Oaten reached the top step and found herself in a wide hallway. There were five doors, all of them open. Flashes from the police photographer suggested which room was occupied by the body.
“Look at this, Taff,” Oaten said over her shoulder.
“Jesus.” The Welshman’s eyes were fixed on the far wall. “Is that blood?”
Redrose pushed past them. “I think the odds are very high.” He went over to the bed, on which the naked body of a middle-aged man was sprawled.
Oaten and Turner moved into the thickly carpeted bedroom. On the wall above the king-size bed, there was a pentagram. The circle enclosing the five-pointed star was about a meter across. The red liquid that had been used had dripped in
places, but the words within the lines were legible.
“‘FECIT DIABOLUS,’” Turner read. “The Devil’s done it yet again.”
Oaten took in the scene and moved forward.
When they got to the bed, the Welshman’s hand went to his mouth.
This time even Oaten had to blink hard. The victim’s abdomen looked like a grenade had gone off over it.
Shortly afterward the female CSI advised them about the music that had been playing. One of the uniformed policemen had identified it as “Devil Woman” by Cliff Richard.
“No wonder the neighbors called us,” Colin Younger quipped.
Oaten looked at him thoughtfully. “The reference to ‘woman’ is interesting, isn’t it?”
“Oh, you mean Sara Robbins.”
“Maybe.” Karen Oaten saw Dr. Redrose wave.
“Look what I’ve found,” he said, brandishing a bloodstained object in a pair of forceps.
“It’s paper,” Turner said. “Where was it?”
“Under the body,” the pathologist replied. “In case anybody’s interested, the cause of death was a stab wound to the throat, which was then cut from ear to ear.
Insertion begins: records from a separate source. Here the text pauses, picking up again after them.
Record entry_ok (open : Prop) (raw : bytes) (t : appTx) : Prop := {
  eo_ori : oribys t = raw \/ oribys t = [];
  eo_new : status t = appTxStatusNone -> err t = None /\ atx t = None;
  eo_open : open -> status t <> appTxStatusNone -> queued raw t;
  eo_closed : ~ open -> status t = appTxStatusChecked \/ status t = appTxStatusFailed
}.

Definition at_end (ph : ephase C) : bool := match ph with EEnd _ _ => true | _ => false end.
Definition open (w : world) (j : nat) : Prop :=
  ((executor w).1 < j)%nat \/ ((executor w).1 = j /\ at_end (executor w).2 = false).

Definition settled (t : appTx) : Prop := status t = appTxStatusChecked \/ status t = appTxStatusFailed.

Definition phase_ok (raw : bytes) (t : appTx) (ph : vphase) : Prop :=
  match ph with
  | Look => True
  | Swap => status t <> appTxStatusNone
  | Swapped => status t = appTxStatusChecking
  | Report e => judge raw = Bad true e /\ settled t
  | Finish _ => settled t
  end.

(** What the executor has, of the application [a] before the entry. *)
Definition begun_ok (a0 : A) (i : nat) (c : C) (a1 : A) : Prop :=
  (i < length txs)%nat /\ exists a, upto a0 i a /\ beginExec a = (c, a1).

Definition executor_ok (a0 : A) (w : world) : Prop :=
  let '(i, ph) := executor w in
  match ph with
  | ELook None => upto a0 i (app w)
  | ELook (Some c) | EWait c => begun_ok a0 i c (app w)
  | EFailed c => begun_ok a0 i c (app w) /\ exists t, queue w !! i = Some t /\ status t = appTxStatusFailed
  | EEnd c e =>
      exists raw, txs !! i = Some raw /\
        ((exists b er, judge raw = Bad b er /\ begun_ok a0 i c (app w) /\ (e = Some er \/ (b = true /\ e = None))) \/
         (exists tx c0 a1, judge raw = Execute tx /\ begun_ok a0 i c0 a1 /\ exec i raw tx c0 a1 = Done (e, c, app w)))
  end.

Record inv (a0 : A) (w : world) : Prop := {
  iv_length : length (queue w) = length txs;
  iv_entries : forall j t raw, queue w !! j = Some t -> txs !! j = Some raw -> entry_ok (open w j) raw t;
  iv_init : forall j t, queue w !! j = Some t ->
    ((init w).1 < j)%nat \/ ((init w).1 = j /\ (init w).2 <> IOri) -> status t = appTxStatusNone;
  iv_phase : forall k j ph t raw, validators w !! k = Some (j, ph) -> queue w !! j = Some t -> txs !! j = Some raw ->
    phase_ok raw t ph;
  iv_one : forall k k' j, validators w !! k = Some (j, Swapped) -> validators w !! k' = Some (j, Swapped) -> k = k';
  iv_executor : executor_ok a0 w
}.

Definition stopped (a0 : A) (w : world) : Prop :=
  executor w = (length txs, ELook None) /\ length (queue w) = length txs /\
  exists n raw a1, upto a0 n a1 /\ txs !! n = Some raw /\ handled n raw a1 false (app w).

(** *** Entries *)
Lemma txs_entry w a0 j t : inv a0 w -> queue w !! j = Some t -> exists raw, txs !! j = Some raw.
Proof.
  intros Hi Ht. apply lookup_lt_Some in Ht. rewrite (iv_length _ _ Hi) in Ht.
  destruct (txs !! j) as [raw|] eqn:E; [by exists raw|]. apply lookup_ge_None in E. lia.
Qed.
The abdomen has been slashed open numerous times. There was no shortage of blood for the killer to use as ink.”
“Can you read it?” Karen Oaten asked, straining to make out the words that had been laser-printed on the paper.
Colin Younger nodded. “It says ‘Ask Matt Wells about this.’”
There was a sudden silence in the dead writer’s bedroom.
I tried not to, but eventually I’d dropped off in the armchair. I hadn’t turned any lights on in the house and I’d reactivated the alarm system, so I had to keep still. Obviously I managed that, although my sleep had been anything but peaceful. Dave’s body flashed before me, and then I was chasing a woman who I thought was Sara, but showed herself to be a hideous devil when she turned on me, snarling.
I woke up when the key was turned in the lock and the alarm started to beep. I listened to the footsteps on the polished wood hall floor. Fortunately, only one person had come in. I stood up slowly and took the silenced Glock from my pocket. I heard a bag being dropped on the floor and then a long sigh. I padded to the door, and then showed myself.